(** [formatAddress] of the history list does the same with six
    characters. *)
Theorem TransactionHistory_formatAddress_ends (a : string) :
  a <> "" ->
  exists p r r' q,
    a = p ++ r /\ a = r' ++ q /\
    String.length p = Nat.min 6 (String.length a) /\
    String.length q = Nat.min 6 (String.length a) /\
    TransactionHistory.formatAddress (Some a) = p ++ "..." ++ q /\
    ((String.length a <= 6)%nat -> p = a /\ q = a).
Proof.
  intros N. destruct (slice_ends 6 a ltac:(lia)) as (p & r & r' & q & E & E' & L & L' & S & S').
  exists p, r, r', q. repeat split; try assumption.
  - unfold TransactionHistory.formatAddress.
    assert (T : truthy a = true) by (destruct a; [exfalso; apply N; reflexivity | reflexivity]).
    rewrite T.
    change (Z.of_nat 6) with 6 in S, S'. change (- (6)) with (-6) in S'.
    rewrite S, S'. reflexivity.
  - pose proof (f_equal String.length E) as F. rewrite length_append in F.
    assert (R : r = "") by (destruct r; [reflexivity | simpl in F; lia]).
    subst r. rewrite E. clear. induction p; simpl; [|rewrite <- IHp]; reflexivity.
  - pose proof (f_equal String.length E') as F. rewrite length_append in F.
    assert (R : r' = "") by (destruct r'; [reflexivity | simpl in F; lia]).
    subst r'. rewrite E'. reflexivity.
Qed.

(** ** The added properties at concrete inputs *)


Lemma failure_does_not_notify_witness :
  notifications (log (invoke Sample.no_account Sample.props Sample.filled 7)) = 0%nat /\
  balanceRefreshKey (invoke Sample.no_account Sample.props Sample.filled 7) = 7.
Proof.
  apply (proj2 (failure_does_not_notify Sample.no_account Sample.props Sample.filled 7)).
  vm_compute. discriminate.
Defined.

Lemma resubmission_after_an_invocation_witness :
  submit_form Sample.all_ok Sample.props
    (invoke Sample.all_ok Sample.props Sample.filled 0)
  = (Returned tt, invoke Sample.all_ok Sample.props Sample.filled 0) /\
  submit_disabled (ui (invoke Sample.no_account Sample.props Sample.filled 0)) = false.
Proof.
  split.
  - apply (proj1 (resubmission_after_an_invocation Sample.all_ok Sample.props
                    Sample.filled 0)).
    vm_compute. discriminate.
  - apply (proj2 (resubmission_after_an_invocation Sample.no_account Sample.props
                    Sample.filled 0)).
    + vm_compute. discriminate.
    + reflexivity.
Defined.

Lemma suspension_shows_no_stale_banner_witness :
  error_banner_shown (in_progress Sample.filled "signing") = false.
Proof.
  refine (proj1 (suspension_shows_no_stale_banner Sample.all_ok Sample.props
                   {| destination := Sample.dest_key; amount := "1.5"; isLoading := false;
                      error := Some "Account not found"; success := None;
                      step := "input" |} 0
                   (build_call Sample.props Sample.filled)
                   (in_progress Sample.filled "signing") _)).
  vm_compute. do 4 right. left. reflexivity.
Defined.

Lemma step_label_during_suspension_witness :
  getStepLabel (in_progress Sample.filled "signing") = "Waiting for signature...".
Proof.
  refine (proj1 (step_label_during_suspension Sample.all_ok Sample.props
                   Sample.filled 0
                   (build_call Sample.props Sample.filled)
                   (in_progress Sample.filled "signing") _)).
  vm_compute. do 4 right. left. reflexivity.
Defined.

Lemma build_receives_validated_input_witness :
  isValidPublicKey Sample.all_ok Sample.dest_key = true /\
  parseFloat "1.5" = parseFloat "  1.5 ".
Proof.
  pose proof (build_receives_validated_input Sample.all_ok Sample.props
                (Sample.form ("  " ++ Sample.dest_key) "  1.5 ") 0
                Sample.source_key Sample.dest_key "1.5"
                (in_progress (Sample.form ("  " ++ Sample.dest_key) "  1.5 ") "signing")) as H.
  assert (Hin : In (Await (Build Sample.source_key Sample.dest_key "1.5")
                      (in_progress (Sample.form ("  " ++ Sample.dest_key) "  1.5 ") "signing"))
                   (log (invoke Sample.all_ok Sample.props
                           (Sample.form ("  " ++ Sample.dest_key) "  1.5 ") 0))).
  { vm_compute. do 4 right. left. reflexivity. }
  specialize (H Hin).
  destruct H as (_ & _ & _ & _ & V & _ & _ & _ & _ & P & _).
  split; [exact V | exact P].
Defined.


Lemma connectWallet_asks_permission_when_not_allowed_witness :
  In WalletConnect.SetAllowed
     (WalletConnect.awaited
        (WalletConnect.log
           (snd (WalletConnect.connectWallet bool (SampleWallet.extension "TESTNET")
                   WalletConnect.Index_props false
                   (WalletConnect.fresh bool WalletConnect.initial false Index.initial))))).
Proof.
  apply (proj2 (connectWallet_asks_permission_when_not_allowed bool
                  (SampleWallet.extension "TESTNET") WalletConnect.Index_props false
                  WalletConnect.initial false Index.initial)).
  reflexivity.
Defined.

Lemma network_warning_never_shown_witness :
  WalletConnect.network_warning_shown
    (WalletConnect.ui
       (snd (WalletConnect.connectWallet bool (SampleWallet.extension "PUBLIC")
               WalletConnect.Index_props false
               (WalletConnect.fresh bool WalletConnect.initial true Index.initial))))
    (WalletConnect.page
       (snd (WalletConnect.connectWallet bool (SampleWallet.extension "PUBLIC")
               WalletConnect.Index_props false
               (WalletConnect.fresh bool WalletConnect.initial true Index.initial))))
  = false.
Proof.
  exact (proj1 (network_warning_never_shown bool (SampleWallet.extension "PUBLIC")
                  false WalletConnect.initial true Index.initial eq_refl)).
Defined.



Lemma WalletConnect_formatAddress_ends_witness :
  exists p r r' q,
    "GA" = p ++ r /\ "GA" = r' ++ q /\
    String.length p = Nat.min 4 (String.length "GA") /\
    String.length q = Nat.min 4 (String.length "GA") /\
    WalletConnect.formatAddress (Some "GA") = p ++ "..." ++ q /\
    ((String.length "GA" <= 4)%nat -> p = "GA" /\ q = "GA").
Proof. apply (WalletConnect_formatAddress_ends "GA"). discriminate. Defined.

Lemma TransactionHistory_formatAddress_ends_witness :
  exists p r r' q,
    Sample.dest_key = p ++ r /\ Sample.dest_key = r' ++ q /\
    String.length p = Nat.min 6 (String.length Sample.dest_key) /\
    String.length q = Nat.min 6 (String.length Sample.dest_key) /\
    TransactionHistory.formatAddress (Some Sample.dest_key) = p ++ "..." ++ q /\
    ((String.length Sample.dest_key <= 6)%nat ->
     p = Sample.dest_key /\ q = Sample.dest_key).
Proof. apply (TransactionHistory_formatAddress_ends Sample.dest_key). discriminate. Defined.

-----

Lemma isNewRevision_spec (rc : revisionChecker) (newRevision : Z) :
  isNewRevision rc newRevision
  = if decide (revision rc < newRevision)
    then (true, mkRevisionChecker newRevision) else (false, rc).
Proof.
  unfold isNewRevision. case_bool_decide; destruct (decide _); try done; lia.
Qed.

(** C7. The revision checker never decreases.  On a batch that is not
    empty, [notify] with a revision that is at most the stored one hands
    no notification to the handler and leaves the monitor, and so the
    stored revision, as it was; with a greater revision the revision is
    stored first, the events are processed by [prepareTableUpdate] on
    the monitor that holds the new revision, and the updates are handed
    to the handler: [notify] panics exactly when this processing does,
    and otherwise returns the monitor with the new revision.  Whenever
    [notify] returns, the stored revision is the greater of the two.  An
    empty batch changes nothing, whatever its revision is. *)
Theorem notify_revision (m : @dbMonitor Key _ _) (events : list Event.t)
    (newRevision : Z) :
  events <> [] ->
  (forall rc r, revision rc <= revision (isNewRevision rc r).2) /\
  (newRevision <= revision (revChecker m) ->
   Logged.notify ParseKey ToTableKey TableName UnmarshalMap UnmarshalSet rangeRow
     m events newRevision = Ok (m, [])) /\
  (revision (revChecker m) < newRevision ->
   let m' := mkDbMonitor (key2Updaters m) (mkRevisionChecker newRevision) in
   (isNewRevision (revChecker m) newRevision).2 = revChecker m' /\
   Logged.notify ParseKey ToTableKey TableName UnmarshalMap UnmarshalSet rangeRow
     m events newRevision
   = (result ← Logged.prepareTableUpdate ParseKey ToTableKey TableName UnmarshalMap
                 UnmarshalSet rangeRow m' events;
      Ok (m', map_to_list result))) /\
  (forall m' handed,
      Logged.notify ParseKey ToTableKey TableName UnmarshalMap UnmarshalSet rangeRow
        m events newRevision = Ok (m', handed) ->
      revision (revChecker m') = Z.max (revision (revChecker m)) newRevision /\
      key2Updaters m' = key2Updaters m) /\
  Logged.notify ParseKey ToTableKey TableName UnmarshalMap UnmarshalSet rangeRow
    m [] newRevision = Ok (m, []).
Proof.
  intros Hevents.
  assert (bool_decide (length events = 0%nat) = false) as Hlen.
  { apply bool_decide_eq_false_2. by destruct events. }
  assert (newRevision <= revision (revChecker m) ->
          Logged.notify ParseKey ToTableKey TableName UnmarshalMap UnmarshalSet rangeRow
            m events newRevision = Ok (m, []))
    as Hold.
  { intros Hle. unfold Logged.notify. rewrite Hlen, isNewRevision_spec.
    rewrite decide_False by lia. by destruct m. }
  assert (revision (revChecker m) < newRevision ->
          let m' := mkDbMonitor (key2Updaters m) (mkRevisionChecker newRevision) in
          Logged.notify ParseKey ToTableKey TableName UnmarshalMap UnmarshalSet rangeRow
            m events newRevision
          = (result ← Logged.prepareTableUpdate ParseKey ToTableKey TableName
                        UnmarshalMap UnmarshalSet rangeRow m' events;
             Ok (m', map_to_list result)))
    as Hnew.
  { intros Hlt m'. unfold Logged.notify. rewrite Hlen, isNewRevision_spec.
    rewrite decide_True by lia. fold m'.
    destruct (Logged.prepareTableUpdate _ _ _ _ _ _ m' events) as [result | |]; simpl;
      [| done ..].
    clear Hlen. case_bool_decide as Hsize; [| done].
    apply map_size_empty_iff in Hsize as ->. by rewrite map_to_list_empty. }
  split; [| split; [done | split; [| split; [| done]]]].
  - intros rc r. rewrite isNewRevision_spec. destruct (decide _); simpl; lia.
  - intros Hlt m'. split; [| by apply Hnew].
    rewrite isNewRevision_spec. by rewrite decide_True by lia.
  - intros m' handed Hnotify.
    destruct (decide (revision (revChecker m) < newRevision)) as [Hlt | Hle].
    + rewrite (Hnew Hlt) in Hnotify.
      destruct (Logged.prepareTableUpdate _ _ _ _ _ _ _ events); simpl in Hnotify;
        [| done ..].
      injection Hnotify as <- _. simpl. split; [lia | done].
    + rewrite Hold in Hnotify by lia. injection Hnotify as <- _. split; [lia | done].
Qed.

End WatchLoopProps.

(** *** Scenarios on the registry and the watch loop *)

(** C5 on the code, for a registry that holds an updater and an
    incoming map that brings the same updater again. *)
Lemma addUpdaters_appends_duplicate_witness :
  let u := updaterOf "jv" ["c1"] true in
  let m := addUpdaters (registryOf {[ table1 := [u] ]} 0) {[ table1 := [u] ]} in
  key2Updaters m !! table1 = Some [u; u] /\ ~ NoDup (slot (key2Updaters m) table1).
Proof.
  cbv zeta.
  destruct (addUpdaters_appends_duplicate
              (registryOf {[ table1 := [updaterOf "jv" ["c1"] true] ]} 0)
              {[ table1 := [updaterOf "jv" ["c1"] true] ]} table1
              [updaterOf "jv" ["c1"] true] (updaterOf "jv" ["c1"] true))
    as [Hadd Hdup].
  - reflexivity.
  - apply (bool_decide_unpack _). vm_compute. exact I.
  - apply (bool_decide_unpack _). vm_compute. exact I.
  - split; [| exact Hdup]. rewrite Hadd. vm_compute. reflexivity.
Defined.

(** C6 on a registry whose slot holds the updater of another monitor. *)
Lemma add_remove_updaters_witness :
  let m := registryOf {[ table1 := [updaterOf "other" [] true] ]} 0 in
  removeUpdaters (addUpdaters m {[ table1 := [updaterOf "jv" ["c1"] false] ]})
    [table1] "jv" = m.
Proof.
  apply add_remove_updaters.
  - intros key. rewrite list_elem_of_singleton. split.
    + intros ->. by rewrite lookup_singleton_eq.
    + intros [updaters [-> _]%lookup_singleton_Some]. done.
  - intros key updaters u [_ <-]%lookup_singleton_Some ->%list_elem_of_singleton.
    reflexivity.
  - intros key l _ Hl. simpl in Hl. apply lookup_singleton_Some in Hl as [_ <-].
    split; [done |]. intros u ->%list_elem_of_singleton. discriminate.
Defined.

-----

**Your goal:** Give back exactly the lines above, from the line containing "(** [formatAddress] of" through the line containing "r; [reflexivity | simpl in F; lia]).", with both end lines and nothing more.

**Task solution:**
(** [formatAddress] of the history list does the same with six
    characters. *)
Theorem TransactionHistory_formatAddress_ends (a : string) :
  a <> "" ->
  exists p r r' q,
    a = p ++ r /\ a = r' ++ q /\
    String.length p = Nat.min 6 (String.length a) /\
    String.length q = Nat.min 6 (String.length a) /\
    TransactionHistory.formatAddress (Some a) = p ++ "..." ++ q /\
    ((String.length a <= 6)%nat -> p = a /\ q = a).
Proof.
  intros N. destruct (slice_ends 6 a ltac:(lia)) as (p & r & r' & q & E & E' & L & L' & S & S').
  exists p, r, r', q. repeat split; try assumption.
  - unfold TransactionHistory.formatAddress.
    assert (T : truthy a = true) by (destruct a; [exfalso; apply N; reflexivity | reflexivity]).
    rewrite T.
    change (Z.of_nat 6) with 6 in S, S'. change (- (6)) with (-6) in S'.
    rewrite S, S'. reflexivity.
  - pose proof (f_equal String.length E) as F. rewrite length_append in F.
    assert (R : r = "") by (destruct r; [reflexivity | simpl in F; lia]).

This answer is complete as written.